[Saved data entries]
(* ===== verification/PyStr.v ===== *)
(** * Python string operations used by the handlers

    The handlers call [str.strip()] on the scanned barcode
    ([barcode = data.get('barcode', '').strip()]), [str.lower()] and
    [str.rsplit('.', 1)] on the uploaded file name ([allowed_file]),
    the substring test ['.' in filename], and [str()] on cell values
    ([df[col].astype(str)]).  Strings are Rocq [string]s (bytes); the
    character classes are the ASCII ones of CPython's [str.isspace] and
    [str.lower], which is what these calls do on ASCII text. *)

From S2P Require Import Prelude.
From Stdlib Require Import Ascii DecimalString.

Module PyStr.

(** Characters of a string, as a list. *)
Definition chars (s : string) : list ascii := String.list_ascii_of_string s.
Definition of_chars (l : list ascii) : string := String.string_of_list_ascii l.

(** [str.isspace] on one ASCII character: [\t \n \x0b \x0c \r]
    (9-13) and [\x1c \x1d \x1e \x1f] and space (28-32). *)
Definition is_space (c : ascii) : bool :=
  let n := nat_of_ascii c in
  ((9 <=? n) && (n <=? 13)) || ((28 <=? n) && (n <=? 32)).

(** Leading whitespace removed: the first loop of CPython's [do_strip]. *)
Fixpoint drop_spaces (l : list ascii) : list ascii :=
  match l with
  | [] => []
  | c :: l' => if is_space c then drop_spaces l' else l
  end.

(** [s.strip()]: whitespace removed at both ends.  CPython's
    [do_strip] advances [i] over leading spaces, moves [j] back over
    trailing spaces and returns [s[i:j]]; moving back over the reversed
    list is [drop_spaces] on [rev]. *)
Definition strip (s : string) : string :=
  of_chars (rev (drop_spaces (rev (drop_spaces (chars s))))).

(** [str.lower] on one ASCII character. *)
Definition ascii_lower (c : ascii) : ascii :=
  let n := nat_of_ascii c in
  if (65 <=? n) && (n <=? 90) then ascii_of_nat (n + 32) else c.

Fixpoint lower (s : string) : string :=
  match s with
  | EmptyString => EmptyString
  | String c s' => String (ascii_lower c) (lower s')
  end.

(** [needle in hay] on strings: a substring test. *)
Fixpoint contains (needle hay : string) : bool :=
  String.prefix needle hay ||
  match hay with
  | EmptyString => false
  | String _ hay' => contains needle hay'
  end.

(** The first occurrence of [sep] in a list: the part before it and the
    part after it. *)
Fixpoint break_at (sep : ascii) (l : list ascii) : option (list ascii * list ascii) :=
  match l with
  | [] => None
  | c :: l' =>
      if decide (c = sep) then Some ([], l')
      else match break_at sep l' with
           | Some (a, b) => Some (c :: a, b)
           | None => None
           end
  end.

(** [s.rsplit(sep, 1)] for a one-character separator: [[s]] when [sep]
    does not occur, otherwise the text before and after its last
    occurrence.  The last occurrence is the first one of the reversed
    string, which is how CPython's [rsplit] scans. *)
Definition rsplit1 (sep : ascii) (s : string) : list string :=
  match break_at sep (rev (chars s)) with
  | None => [s]
  | Some (rtail, rhead) => [of_chars (rev rhead); of_chars (rev rtail)]
  end.

(** [str(z)] for a Python [int]: its decimal notation, with a leading
    ['-'] when negative. *)
Definition str_int (z : Z) : string := NilEmpty.string_of_int (Z.to_int z).

(** ** Lemmas *)

Lemma chars_of_chars (l : list ascii) : chars (of_chars l) = l.
Proof. apply String.list_ascii_of_string_of_list_ascii. Qed.

Lemma of_chars_chars (s : string) : of_chars (chars s) = s.
Proof. apply String.string_of_list_ascii_of_string. Qed.

Lemma chars_inj (s1 s2 : string) : chars s1 = chars s2 → s1 = s2.
Proof. intros H. by rewrite <-(of_chars_chars s1), H, of_chars_chars. Qed.

Lemma chars_app (s1 s2 : string) : chars (s1 +:+ s2) = chars s1 ++ chars s2.
Proof. induction s1 as [|c s1 IH]; simpl; [done|]. by rewrite IH. Qed.

Lemma chars_String (c : ascii) (s : string) : chars (String c s) = c :: chars s.
Proof. done. Qed.

Lemma length_chars (s : string) : length (chars s) = String.length s.
Proof. induction s as [|c s IH]; simpl; auto. Qed.

#[export] Hint Rewrite chars_of_chars of_chars_chars chars_app chars_String : inv_rw.

Definition all_spaces (l : list ascii) : Prop := Forall (λ c, is_space c = true) l.

Lemma drop_spaces_all (w l : list ascii) :
  all_spaces w → drop_spaces (w ++ l) = drop_spaces l.
Proof. induction 1 as [|c w Hc _ IH]; simpl; [done|]. by rewrite Hc. Qed.

Lemma drop_spaces_keep (c : ascii) (l : list ascii) :
  is_space c = false → drop_spaces (c :: l) = c :: l.
Proof. simpl. by intros ->. Qed.

Lemma drop_spaces_nil_iff (l : list ascii) :
  drop_spaces l = [] ↔ all_spaces l.
Proof.
  unfold all_spaces. induction l as [|c l IH]; simpl; [split; auto|].
  destruct (is_space c) eqn:E.
  - rewrite IH. split; [by constructor|]. by inversion 1.
  - split; [done|]. inversion 1; congruence.
Qed.

(** The result of [drop_spaces] is empty or starts with a non-space. *)
Lemma drop_spaces_head (l : list ascii) :
  drop_spaces l = [] ∨ ∃ c l', drop_spaces l = c :: l' ∧ is_space c = false.
Proof.
  induction l as [|c l IH]; simpl; [by left|].
  destruct (is_space c) eqn:E; [done|]. right. eauto.
Qed.

(** A string "trimmed" on both sides: empty, or its first and last
    characters are not whitespace. *)
Definition trimmed (l : list ascii) : Prop :=
  l = [] ∨ (∃ c l', l = c :: l' ∧ is_space c = false) ∧
            (∃ c l', l = l' ++ [c] ∧ is_space c = false).

Lemma trimmed_drop (l : list ascii) : trimmed l → drop_spaces l = l.
Proof. intros [->|[(c & l' & -> & Hc) _]]; [done|]. by apply drop_spaces_keep. Qed.

Lemma trimmed_rev (l : list ascii) : trimmed l → trimmed (rev l).
Proof.
  intros [->|[(c & l1 & E1 & Hc) (d & l2 & E2 & Hd)]]; [by left|right].
  split.
  - exists d, (rev l2). by rewrite E2, rev_app_distr.
  - exists c, (rev l1). by rewrite E1.
Qed.

Lemma all_spaces_rev (l : list ascii) : all_spaces l → all_spaces (rev l).
Proof. unfold all_spaces. apply Forall_rev. Qed.

Lemma trimmed_drop_app (core l : list ascii) :
  trimmed core → core ≠ [] → drop_spaces (core ++ l) = core ++ l.
Proof.
  intros [->|[(c & l' & -> & Hc) _]] Hne; [done|]. simpl. by rewrite Hc.
Qed.

(** What [strip] computes: for a string made of whitespace [w1], a
    trimmed middle [core] and whitespace [w2], it returns [core]. *)
Lemma strip_decompose (w1 core w2 : list ascii) :
  all_spaces w1 → all_spaces w2 → trimmed core →
  strip (of_chars (w1 ++ core ++ w2)) = of_chars core.
Proof.
  intros H1 H2 Hc. unfold strip. rewrite chars_of_chars, drop_spaces_all by done.
  destruct (decide (core = [])) as [->|Hne].
  - simpl. by rewrite (proj2 (drop_spaces_nil_iff w2) H2).
  - rewrite trimmed_drop_app, rev_app_distr, drop_spaces_all by auto using all_spaces_rev.
    rewrite trimmed_drop by auto using trimmed_rev. by rewrite rev_involutive.
Qed.

(** Every string splits into leading whitespace, a trimmed middle and
    trailing whitespace. *)
Lemma decompose_spaces (l : list ascii) :
  ∃ w1 core w2, l = w1 ++ core ++ w2 ∧ all_spaces w1 ∧ all_spaces w2 ∧ trimmed core.
Proof.
  induction l as [|c l (w1 & core & w2 & -> & H1 & H2 & Hc)] using rev_ind.
  { exists [], [], []. split_and!; [done|constructor..|by left]. }
  destruct (is_space c) eqn:Ec.
  - destruct (decide (core = [])) as [->|Hne].
    + exists (w1 ++ w2 ++ [c]), [], []. split_and!.
      * by rewrite !app_nil_l, app_nil_r, app_assoc.
      * apply Forall_app; split; [done|]. apply Forall_app; split; [done|]. by repeat constructor.
      * constructor.
      * by left.
    + exists w1, core, (w2 ++ [c]). split_and!; [by rewrite !app_assoc| done | |done].
      apply Forall_app; split; [done|]. by repeat constructor.
  - destruct (decide (core = [])) as [->|Hne].
    + exists (w1 ++ w2), [c], []. split_and!.
      * simpl. by rewrite <-app_assoc.
      * by apply Forall_app.
      * constructor.
      * right. split; [by exists c, []|by exists c, []].
    + exists w1, (core ++ w2 ++ [c]), []. split_and!; [by rewrite app_nil_r, !app_assoc|done|constructor|].
      right. split.
      * destruct Hc as [->|[(d & l' & -> & Hd) _]]; [done|].
        exists d, (l' ++ w2 ++ [c]). done.
      * exists c, (core ++ w2). by rewrite <-app_assoc.
Qed.

(** [s.strip()] is empty exactly when [s] is whitespace only: the
    barcode guard [if not barcode] rejects these inputs. *)
Lemma strip_empty_iff (s : string) : strip s = "" ↔ all_spaces (chars s).
Proof.
  destruct (decompose_spaces (chars s)) as (w1 & core & w2 & E & H1 & H2 & Hc).
  rewrite <-(of_chars_chars s), E, strip_decompose by done. rewrite chars_of_chars.
  split.
  - intros Hcore. apply (f_equal chars) in Hcore. rewrite chars_of_chars in Hcore.
    subst core. unfold all_spaces. rewrite !Forall_app. done.
  - unfold all_spaces. rewrite !Forall_app. intros (_ & Hcs & _).
    destruct Hc as [->|[(c & l' & -> & Hc) _]]; [done|]. inversion Hcs; congruence.
Qed.

(** The result of [strip] has no whitespace at either end, and [strip]
    is idempotent. *)
Lemma strip_trimmed (s : string) : trimmed (chars (strip s)).
Proof.
  destruct (decompose_spaces (chars s)) as (w1 & core & w2 & E & H1 & H2 & Hc).
  rewrite <-(of_chars_chars s), E, strip_decompose by done. by rewrite chars_of_chars.
Qed.

Lemma strip_idempotent (s : string) : strip (strip s) = strip s.
Proof.
  pose proof (strip_decompose [] (chars (strip s)) []
                (List.Forall_nil _) (List.Forall_nil _) (strip_trimmed s)) as H.
  by rewrite app_nil_l, app_nil_r, of_chars_chars in H.
Qed.

(** ['.' in s] for a one-character needle is membership of the character. *)
Lemma contains_char (c : ascii) (s : string) :
  contains (String c EmptyString) s = true ↔ c ∈ chars s.
Proof.
  induction s as [|d s IH]; simpl.
  - rewrite elem_of_nil. done.
  - rewrite elem_of_cons, <-IH. destruct (ascii_dec c d) as [->|Hne]; simpl.
    + split; [by left|intros _; by destruct s].
    + split; [by right|]. intros [->|H]; [contradiction|done].
Qed.

Lemma break_at_None (sep : ascii) (l : list ascii) :
  break_at sep l = None ↔ sep ∉ l.
Proof.
  induction l as [|c l IH]; simpl; [split; [intros _; apply not_elem_of_nil|done]|].
  rewrite not_elem_of_cons. case_decide; [naive_solver|].
  destruct (break_at sep l) as [[a b]|]; naive_solver.
Qed.

Lemma break_at_app (sep : ascii) (a b : list ascii) :
  sep ∉ a → break_at sep (a ++ sep :: b) = Some (a, b).
Proof.
  induction a as [|c a IH]; simpl; intros Ha; [by rewrite decide_True|].
  rewrite not_elem_of_cons in Ha. rewrite decide_False by naive_solver.
  by rewrite IH by naive_solver.
Qed.

Lemma break_at_inv (sep : ascii) (l a b : list ascii) :
  break_at sep l = Some (a, b) → l = a ++ sep :: b ∧ sep ∉ a.
Proof.
  revert a. induction l as [|c l IH]; intros a; simpl; [done|].
  case_decide as Hc.
  - intros [= <- <-]. subst c. split; [done|apply not_elem_of_nil].
  - destruct (break_at sep l) as [[a' b']|] eqn:E; [|done].
    intros [= <- <-]. destruct (IH a' eq_refl) as [-> Ha'].
    split; [done|]. rewrite not_elem_of_cons. auto.
Qed.

Lemma break_at_Some (sep : ascii) (l a b : list ascii) :
  break_at sep l = Some (a, b) ↔ l = a ++ sep :: b ∧ sep ∉ a.
Proof.
  split; [apply break_at_inv|]. intros [-> Ha]. by apply break_at_app.
Qed.

Lemma not_elem_of_rev (c : ascii) (l : list ascii) : c ∉ l → c ∉ rev l.
Proof. rewrite !list_elem_of_In, <-in_rev. done. Qed.

(** [rsplit('.', 1)] on [base + '.' + ext] with no ['.'] in [ext]. *)
Lemma rsplit1_last (sep : ascii) (base ext : list ascii) :
  sep ∉ ext → rsplit1 sep (of_chars (base ++ sep :: ext)) = [of_chars base; of_chars ext].
Proof.
  intros Hext. unfold rsplit1. rewrite chars_of_chars, rev_app_distr. simpl.
  rewrite <-app_assoc. simpl. rewrite break_at_app by auto using not_elem_of_rev.
  by rewrite !rev_involutive.
Qed.

Lemma rsplit1_none (sep : ascii) (s : string) : sep ∉ chars s → rsplit1 sep s = [s].
Proof.
  intros Hs. unfold rsplit1. by rewrite (proj2 (break_at_None _ _)) by auto using not_elem_of_rev.
Qed.

(** Every result of [rsplit1]: [[s]] when [sep] does not occur in [s],
    otherwise [[base; ext]] with [s = base + sep + ext] and no [sep] in
    [ext]. *)
Lemma rsplit1_cases (sep : ascii) (s : string) :
  ((sep ∉ chars s) ∧ rsplit1 sep s = [s]) ∨
  (∃ base ext, chars s = base ++ sep :: ext ∧ (sep ∉ ext) ∧
               rsplit1 sep s = [of_chars base; of_chars ext]).
Proof.
  destruct (decide (sep ∈ chars s)) as [Hin|Hnin]; [right|left; auto using rsplit1_none].
  unfold rsplit1. destruct (break_at sep (rev (chars s))) as [[rt rh]|] eqn:E.
  - apply break_at_inv in E as [E Hrt].
    exists (rev rh), (rev rt). split_and!; [|by apply not_elem_of_rev|done].
    rewrite <-(rev_involutive (chars s)), E, rev_app_distr. simpl. by rewrite <-app_assoc.
  - apply break_at_None in E. exfalso. apply E. rewrite list_elem_of_In, <-in_rev.
    by apply list_elem_of_In.
Qed.

(** A boolean test for [trimmed], so that it can be decided on text. *)
Definition trimmedb (l : list ascii) : bool :=
  match head l, last l with
  | Some c, Some d => negb (is_space c) && negb (is_space d)
  | _, _ => true
  end.

Lemma trimmed_spec (l : list ascii) : trimmed l ↔ trimmedb l = true.
Proof.
  unfold trimmed, trimmedb. destruct l as [|c l']; simpl head; [split; [done|by left]|].
  destruct (last (c :: l')) as [d|] eqn:El.
  2: { exfalso. rewrite last_cons in El. by destruct (last l'). }
  apply last_Some in El as [l2 El].
  cbn [head]. rewrite andb_true_iff, !negb_true_iff. split.
  - intros [?|[(c' & l1 & [= <- _] & Hc) (d' & l3 & E3 & Hd)]]; [done|].
    rewrite El in E3. apply app_inj_tail in E3 as [_ <-]. done.
  - intros [Hc Hd]. right. split; [by exists c, l'|by exists d, l2].
Qed.

#[export] Instance trimmed_dec (l : list ascii) : Decision (trimmed l).
Proof.
  destruct (trimmedb l) eqn:E; [left|right]; rewrite trimmed_spec; congruence.
Defined.

(** The split at the last separator is unique. *)
Lemma last_sep_unique (sep : ascii) (b1 e1 b2 e2 : list ascii) :
  b1 ++ sep :: e1 = b2 ++ sep :: e2 → sep ∉ e1 → sep ∉ e2 → b1 = b2 ∧ e1 = e2.
Proof.
  intros Heq H1 H2.
  assert (break_at sep (rev (b1 ++ sep :: e1)) = Some (rev e1, rev b1)) as E1.
  { rewrite rev_app_distr. simpl. rewrite <-app_assoc. apply break_at_app.
    by apply not_elem_of_rev. }
  assert (break_at sep (rev (b2 ++ sep :: e2)) = Some (rev e2, rev b2)) as E2.
  { rewrite rev_app_distr. simpl. rewrite <-app_assoc. apply break_at_app.
    by apply not_elem_of_rev. }
  rewrite Heq, E2 in E1. injection E1 as He Hb.
  split; [rewrite <-(rev_involutive b1), <-Hb|rewrite <-(rev_involutive e1), <-He];
    by rewrite rev_involutive.
Qed.

(** Round trip of [s.rsplit(sep, 1)]: at most two parts, the last
    of which holds no [sep], and [sep.join] of the parts gives back [s]. *)
Theorem rsplit1_join (sep : ascii) (s : string) :
  String.concat (String sep EmptyString) (rsplit1 sep s) = s ∧
  length (rsplit1 sep s) ≤ 2 ∧
  sep ∉ chars (default EmptyString (last (rsplit1 sep s))).
Proof.
  destruct (rsplit1_cases sep s) as [[Hn ->]|(base & ext & Hc & Hext & ->)]; cbn.
  - split_and!; [done|lia|done].
  - split_and!; [|lia|by rewrite chars_of_chars].
    apply chars_inj. by rewrite !chars_app, chars_String, !chars_of_chars, Hc.
Qed.

End PyStr.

[What is expected]: The answer is the run of lines above from the line containing "Fixpoint drop_spaces (l" through the line containing "does not occur, otherwise", copied exactly and alone.

[Task response]:
Fixpoint drop_spaces (l : list ascii) : list ascii :=
  match l with
  | [] => []
  | c :: l' => if is_space c then drop_spaces l' else l
  end.

(** [s.strip()]: whitespace removed at both ends.  CPython's
    [do_strip] advances [i] over leading spaces, moves [j] back over
    trailing spaces and returns [s[i:j]]; moving back over the reversed
    list is [drop_spaces] on [rev]. *)
Definition strip (s : string) : string :=
  of_chars (rev (drop_spaces (rev (drop_spaces (chars s))))).

(** [str.lower] on one ASCII character. *)
Definition ascii_lower (c : ascii) : ascii :=
  let n := nat_of_ascii c in
  if (65 <=? n) && (n <=? 90) then ascii_of_nat (n + 32) else c.

Fixpoint lower (s : string) : string :=
  match s with
  | EmptyString => EmptyString
  | String c s' => String (ascii_lower c) (lower s')
  end.

(** [needle in hay] on strings: a substring test. *)
Fixpoint contains (needle hay : string) : bool :=
  String.prefix needle hay ||
  match hay with
  | EmptyString => false
  | String _ hay' => contains needle hay'
  end.

(** The first occurrence of [sep] in a list: the part before it and the
    part after it. *)
Fixpoint break_at (sep : ascii) (l : list ascii) : option (list ascii * list ascii) :=
  match l with
  | [] => None
  | c :: l' =>
      if decide (c = sep) then Some ([], l')
      else match break_at sep l' with
           | Some (a, b) => Some (c :: a, b)
           | None => None
           end
  end.

(** [s.rsplit(sep, 1)] for a one-character separator: [[s]] when [sep]
    does not occur, otherwise the text before and after its last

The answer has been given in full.